Les sondages sont mauvais, ses propres doutes sur le terrain: en difficulté, Donald Trump est passé par la Floride vendredi, un état qu’il peut difficilement se permettre de perdre s’il veut gagner contre Joe Biden le 3 novembre. Ce n’est pas joué, bien sûr. Il reste 18 jours de campagne. “Nous assisterons à une vague rouge (la couleur des républicains, ndlr) d’une ampleur sans précédent”, lancé par Ocala, le président américain qui compte sur une campagne intense sur le terrain pour, comme en 2016, faire mentir les sondages.

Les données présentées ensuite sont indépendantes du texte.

(** ** What the kernel documents of its access functions

    [poke p b u] is [u] with the bytes [b] written at [p].  A scalar is
    written whole or not at all, and its access fails with -EFAULT; a copy
    writes the bytes it counts as copied. *)
Class UserLaws `{UserSpace} := {
  accessible : user_mem -> ptr -> Z -> bool;
  poke : ptr -> bytes -> user_mem -> user_mem;
  poke_nil p u : poke p [] u = u;
  poke_app p b b' u : poke p (b ++ b') u = poke (p + zlen b) b' (poke p b u);
  poke_twice p b b' u : length b = length b' -> poke p b (poke p b' u) = poke p b u;
  poke_accessible p b u q n : accessible (poke p b u) q n = accessible u q n;
  accessible_sub u p n q m :
    accessible u p n = true -> p <= q -> 0 <= m -> q + m <= p + n -> accessible u q m = true;
  copy_to_user_spec p b u :
    if accessible u p (zlen b) then copy_to_user p b u = (0, poke p b u)
    else exists n, 0 < n <= zlen b /\ copy_to_user p b u = (n, poke p (take (Z.to_nat (zlen b - n)) b) u);
  copy_from_user_spec p n u :
    0 <= n ->
    if accessible u p n then exists b, copy_from_user p n u = (0, b) /\ zlen b = n
    else exists m b, 0 < m <= n /\ copy_from_user p n u = (m, b);
  put_user_spec size v p u :
    put_user size v p u =
      if accessible u p size then (0, poke p (le_bytes (Z.to_nat size) v) u) else (- EFAULT, u);
  get_user_spec size p u :
    0 <= size ->
    if accessible u p size then exists v, get_user size p u = (0, v) /\ 0 <= v < 2 ^ (8 * size)
    else get_user size p u = (- EFAULT, 0);
}.

Section spec.
Context `{KernelFunctions} `{UserLaws}.
Implicit Types (u : user_mem) (k : kernel).

(** The string a C function sees in the bytes: up to the first zero. *)
Fixpoint cstring (b : bytes) : bytes :=
  match b with
  | [] => []
  | c :: b => if c =? 0 then [] else c :: cstring b
  end.

(** What the caller of the system call gets of a value when it has room for
    [size] bytes; of a userdata the type's name and then the data, and only
    the name, cut short and terminated, when that is all there is room for. *)
Definition delivered (v : lua_value) (size : Z) : bytes :=
  match v with
  | LNumber n => if size >=? 8 then le_bytes 8 n else []
  | LBoolean b => if size >=? 4 then le_bytes 4 b else []
  | LLightUserdata p => if size >=? 8 then le_bytes 8 p else []
  | LString s => take (Z.to_nat size) (s ++ [0])
  | LUserdata data (Some name) =>
      let t := cstring name ++ [0] in
      if size <? zlen t then take (Z.to_nat (size - 1)) t ++ [0]
      else t ++ take (Z.to_nat (size - zlen t)) data
  | _ => []
  end.

Definition is_userdata (v : lua_value) : bool := match v with LUserdata _ _ => true | _ => false end.

(** The memory after the delivery of [v]. *)
Definition deliver (v : lua_value) (size : Z) (r_type r_data r_size : ptr) u : user_mem :=
  poke r_size (le_bytes 8 (zlen (delivered v size)))
    (poke r_data (delivered v size) (poke r_type (le_bytes 4 (lua_type v)) u)).

Definition sizes_ok (v : lua_value) : Prop :=
  match v with
  | LString s => zlen s < 2 ^ 63
  | LUserdata data (Some name) => zlen data < 2 ^ 63 /\ zlen name < 2 ^ 63
  | _ => True
  end.

Lemma bind_user {A B} (f : user_mem -> A * user_mem) (g : A -> M system B) k u a u' :
  f u = (a, u') -> (user f ≫= g) (mkSystem _ _ k u) = g a (mkSystem _ _ k u').
Proof. intros E. unfold mbind, M_bind, user. cbn. by rewrite E. Qed.

Lemma bind_kern {A B} (m : M kernel A) (g : A -> M system B) k u a k' :
  m k = (Ok a, k') -> (kern m ≫= g) (mkSystem _ _ k u) = g a (mkSystem _ _ k' u).
Proof. intros E. unfold mbind, M_bind, kern. cbn. by rewrite E. Qed.

Lemma read_kernel_ok p n b k u :
  k_heap k !! p = Some (OBytes b) -> 0 <= n <= zlen b ->
  read_kernel p n (mkSystem _ _ k u) = (Ok (take (Z.to_nat n) b), mkSystem _ _ k u).
Proof.
  intros Hp Hn. unfold read_kernel. destruct (Z.eqb_spec n 0) as [->|]; [done|].
  erewrite bind_kern by (unfold get_bytes, deref, mbind, M_bind; by rewrite Hp).
  destruct (Z.gtb_spec n (zlen b)); [lia|done].
Qed.

Lemma strlen_cstring name : strlen_bytes (name ++ [0]) = Some (zlen (cstring name)).
Proof.
  induction name as [|c name IH]; [done|]. cbn. destruct (c =? 0); [done|]. rewrite IH. cbn.
  unfold zlen. cbn [length]. f_equal. lia.
Qed.

Lemma cstring_prefix name : take (length (cstring name) + 1) (name ++ [0]) = cstring name ++ [0].
Proof.
  induction name as [|c name IH]; [done|]. cbn. destruct (Z.eqb_spec c 0) as [->|]; [done|]. cbn. by rewrite IH.
Qed.

Lemma cstring_length name : zlen (cstring name) <= zlen name.
Proof.
  unfold zlen. induction name as [|c name IH]; [done|]. cbn. destruct (c =? 0); cbn [length]; lia.
Qed.

Lemma put_scalar_ok size v p n k u :
  0 < size -> accessible u p n = true ->
  put_scalar size v p n (mkSystem _ _ k u) =
    (Ok (0, if n >=? size then size else 0),
     mkSystem _ _ k (poke p (if n >=? size then le_bytes (Z.to_nat size) v else []) u)).
Proof.
  intros Hs Ha. unfold put_scalar. destruct (Z.geb_spec n size); [|by rewrite poke_nil].
  erewrite bind_user; [reflexivity|]. rewrite put_user_spec.
  by rewrite (accessible_sub _ _ _ _ _ Ha) by lia.
Qed.

Lemma copy_to_user_ok p b u n :
  accessible u p n = true -> zlen b <= n -> copy_to_user p b u = (0, poke p b u).
Proof.
  intros Ha Hb. pose proof (copy_to_user_spec p b u) as Hc.
  assert (0 <= zlen b) by (unfold zlen; lia). by rewrite (accessible_sub _ _ _ _ _ Ha) in Hc by lia.
Qed.

Lemma put_string_ok r s p n k u :
  k_heap k !! r_string r = Some (OBytes (s ++ [0])) -> r_string_size r = zlen s -> zlen s < 2 ^ 63 ->
  accessible u p n = true -> 0 <= n < 2 ^ 64 ->
  let b := take (Z.to_nat n) (s ++ [0]) in
  put_string r p n (mkSystem _ _ k u) = (Ok (0, zlen b), mkSystem _ _ k (poke p b u)).
Proof.
  intros Hs Hz Hm Ha Hn b. unfold put_string. rewrite Hz. assert (0 <= zlen s) by (unfold zlen; lia).
  rewrite uwrap_small by (unfold in_u; lia).
  assert (Hb : take (Z.to_nat (Z.min n (zlen s + 1))) (s ++ [0]) = b).
  { unfold b. destruct (Z.min_spec n (zlen s + 1)) as [[? ->]|[? ->]]; [done|].
    by rewrite !(take_ge (s ++ [0])) by (rewrite length_app; unfold zlen in *; cbn [length] in *; lia). }
  assert (Hl : zlen b = Z.min n (zlen s + 1)).
  { unfold b, zlen. rewrite length_take, length_app. cbn [length]. lia. }
  assert (zlen (s ++ [0]) = zlen s + 1) by (rewrite zlen_app; done).
  erewrite bind_ok by (apply read_kernel_ok; [exact Hs|lia]). rewrite Hb.
  erewrite bind_user by (eapply copy_to_user_ok; [exact Ha|lia]). cbn [Z.eqb negb].
  rewrite uwrap_small by (unfold in_u; lia). cbv [mret M_ret]. do 3 f_equal. lia.
Qed.

(** The name of the type alone, cut and terminated when it does not fit; the
    data follow when there is room. *)
Lemma put_userdata_ok r name data p n k u :
  k_heap k !! r_userdata_type r = Some (OBytes (name ++ [0])) ->
  k_heap k !! r_userdata r = Some (OBytes data) -> r_userdata_size r = zlen data ->
  zlen data < 2 ^ 63 -> zlen name < 2 ^ 63 ->
  accessible u p n = true -> 0 < n < 2 ^ 64 ->
  let b := delivered (LUserdata data (Some name)) n in
  put_userdata r p n (mkSystem _ _ k u) = (Ok (0, zlen b), mkSystem _ _ k (poke p b u)).
Proof.
  intros Ht Hd Hz Hm Hmn Ha Hn. cbn [delivered]. unfold put_userdata, strlen.
  erewrite bind_ok.
  2: { erewrite bind_kern by (unfold get_bytes, deref, mbind, M_bind; by rewrite Ht).
       by rewrite strlen_cstring. }
  pose proof (cstring_length name). set (t := cstring name ++ [0]).
  assert (Hl : zlen t = zlen (cstring name) + 1) by (unfold t; by rewrite zlen_app).
  assert (0 <= zlen (cstring name)) by (unfold zlen; lia). assert (0 <= zlen data) by (unfold zlen; lia).
  rewrite uwrap_small by (unfold in_u; lia). rewrite <-Hl.
  assert (Hnl : zlen (name ++ [0]) = zlen name + 1) by (by rewrite zlen_app).
  assert (Hpre : forall m, m <= zlen t -> take (Z.to_nat m) (name ++ [0]) = take (Z.to_nat m) t).
  { intros m Hmt. unfold t. rewrite <-cstring_prefix, take_take. f_equal. unfold zlen in *. lia. }
  assert (Hlen : forall m, 0 <= m <= zlen t -> zlen (take (Z.to_nat m) t) = m).
  { intros m Hmt. unfold zlen in *. rewrite length_take. lia. }
  erewrite bind_ok by (apply read_kernel_ok; [exact Ht|lia]). rewrite Hpre by lia.
  erewrite bind_user by (eapply copy_to_user_ok; [exact Ha|rewrite Hlen; lia]).
  rewrite (uwrap_small _ (Z.min n (zlen t) - 0)) by (unfold in_u; lia). rewrite Z.sub_0_r. cbn [Z.eqb negb].
  destruct (Z.ltb_spec n (zlen t)) as [Hlt|Hge].
  - rewrite Z.min_l by lia. destruct (Z.ltb_spec n (zlen t)); [|lia]. cbn [when].
    erewrite bind_ok.
    2: { erewrite bind_user; [reflexivity|]. rewrite put_user_spec, poke_accessible.
         by rewrite (accessible_sub _ _ _ _ _ Ha) by lia. }
    destruct (Z.leb_spec n (zlen t)); [|lia]. cbv [mret M_ret]. change (Z.to_nat 1) with 1%nat.
    rewrite zlen_app, Hlen by lia. change (zlen [0]) with 1. rewrite Z.sub_add.
    assert (Hsplit : exists c, take (Z.to_nat n) t = take (Z.to_nat (n - 1)) t ++ [c]).
    { destruct (lookup_lt_is_Some_2 t (Z.to_nat (n - 1))) as [c Hc]; [unfold zlen in *; lia|].
      exists c. rewrite <-(take_S_r _ _ _ Hc). f_equal. lia. }
    destruct Hsplit as [c ->]. rewrite poke_app, Hlen by lia. replace (p + n - 0 - 1) with (p + (n - 1)) by lia.
    rewrite (poke_twice _ [0] [c]) by done. rewrite poke_app, Hlen by lia. done.
  - rewrite Z.min_r by lia. destruct (Z.ltb_spec (zlen t) (zlen t)); [lia|]. cbn [when].
    erewrite bind_ok by reflexivity. destruct (Z.leb_spec n (zlen t)).
    + assert (n = zlen t) as -> by lia. rewrite Z.sub_diag, app_nil_r.
      rewrite take_ge by (unfold zlen; lia). done.
    + rewrite (uwrap_small _ (n - zlen t)) by (unfold in_u; lia). rewrite Hz.
      set (m := Z.min (n - zlen t) (zlen data)).
      erewrite bind_ok by (apply (read_kernel_ok _ m data); [exact Hd|lia]).
      assert (Hdm : take (Z.to_nat m) data = take (Z.to_nat (n - zlen t)) data).
      { unfold m. destruct (Z.min_spec (n - zlen t) (zlen data)) as [[? ->]|[? ->]]; [done|].
        by rewrite !(take_ge data) by (unfold zlen in *; lia). }
      assert (Hdl : zlen (take (Z.to_nat m) data) = m) by (unfold zlen in *; rewrite length_take; lia).
      rewrite (take_ge t) by (unfold zlen; lia).
      erewrite bind_user; [|eapply (copy_to_user_ok _ _ _ m); [rewrite poke_accessible; apply (accessible_sub _ _ _ _ _ Ha); lia|lia]].
      cbn [Z.eqb negb]. rewrite uwrap_small by (unfold in_u; lia). cbv [mret M_ret].
      rewrite <-Hdm, zlen_app, Hdl, poke_app. do 3 f_equal. lia.
Qed.

(** The common parts of copy_lunatik_result_to_user, around the switch. *)
Definition put_value (r : lunatik_result) (r_data : ptr) (n : Z) : M system (Z * Z) :=
  if Kernel.r_type r =? LUA_TNUMBER then put_scalar sizeof_s64 (r_number r) r_data n
  else if Kernel.r_type r =? LUA_TBOOLEAN then put_scalar sizeof_int (r_boolean r) r_data n
  else if Kernel.r_type r =? LUA_TSTRING then put_string r r_data n
  else if Kernel.r_type r =? LUA_TUSERDATA then put_userdata r r_data n
  else if Kernel.r_type r =? LUA_TLIGHTUSERDATA then put_scalar sizeof_voidp (r_lightuserdata r) r_data n
  else mret (0, 0).

Lemma put_value_ok v p ob r r_data n k u :
  is_result v p None ob -> ob !! p = Some (OResult r) -> ob ⊆ k_heap k -> sizes_ok v ->
  accessible u r_data n = true -> 0 <= n < 2 ^ 64 -> (is_userdata v = true -> 0 < n) ->
  put_value r r_data n (mkSystem _ _ k u) =
    (Ok (0, zlen (delivered v n)), mkSystem _ _ k (poke r_data (delivered v n) u)) /\ Kernel.r_type r = lua_type v.
Proof.
  intros Hr Hp Hsub Hsz Ha Hn Hu. unfold put_value.
  assert (Hlift : forall q o, ob !! q = Some o -> k_heap k !! q = Some o) by (intros q o Hq; by eapply lookup_weaken).
  inversion Hr as [|v' r' e p' Hp0 Hpl|s p' q|s p'|data name p' q m|data name p' size]; subst; simplify_map_eq.
  - destruct v as [|x|b|s|data name|x|t]; cbn in Hpl; simplify_eq; cbn [Kernel.r_type r_number r_boolean r_lightuserdata];
      (split; [|done]); cbn [Z.eqb Pos.eqb LUA_TNIL LUA_TNUMBER LUA_TBOOLEAN LUA_TSTRING LUA_TUSERDATA LUA_TLIGHTUSERDATA delivered];
      try (rewrite put_scalar_ok by (done || (unfold sizeof_s64, sizeof_int, sizeof_voidp; lia)));
      unfold sizeof_s64, sizeof_int, sizeof_voidp; [by rewrite poke_nil|by destruct (n >=? _)..].
  - split; [|done]. cbn. apply put_string_ok; try done. cbn. apply Hlift. klookup.
  - split; [|done]. destruct Hsz. cbn [Kernel.r_type Z.eqb Pos.eqb LUA_TNIL LUA_TNUMBER LUA_TBOOLEAN LUA_TSTRING LUA_TUSERDATA].
    apply put_userdata_ok; try done; [| |specialize (Hu eq_refl); lia]; cbn [r_userdata r_userdata_type]; apply Hlift; klookup.
Qed.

En optant pour un registre de plus en plus agressif – “Joe Biden est un désastre (…) Joe Biden est un politicien corrompu” – le locataire de la Maison Blanche met toutes ses forces dans la bataille pour empêcher le «Sunshine State», qui avait gagné de justesse en 2016, de tomber aux côtés des démocrates. “Le jour du scrutin (…) nous infligerons une défaite retentissante à Sleepy Joe”tonnait devant une foule enthousiaste. Le président américain de 74 ans devait s’exprimer dans la soirée depuis Macon, en Géorgie, un État où il avait largement précédé Hillary Clinton il y a quatre ans, mais où il est derrière Joe Biden, 77 ans, dans les derniers sondages.

La mauvaise nouvelle monte et l’enthousiasme est chaque jour plus palpable dans le camp républicain, qui semble ne plus prêter attention aux tweets présidentiels. Plusieurs ténors du «GOP» (Grand Old Party, le Parti républicain) s’inquiètent désormais ouvertement d’un raz-de-marée démocratique. Après les doutes exprimés à haute voix par les sénateurs Ted Cruz et Lindsey Graham, c’est Ben Sasse, élu par le Nebraska, qui a exprimé ses profondes préoccupations. Donald Trump est un leader “pauvre”dit-il, jugeant sa probable défaite, dans une cassette révélée par les médias. “Il se moque des évangéliques derrière eux, sa famille a profité de la présidence comme une opportunité d’emploi, il a flirté avec les suprémacistes blancs”, il a déclaré.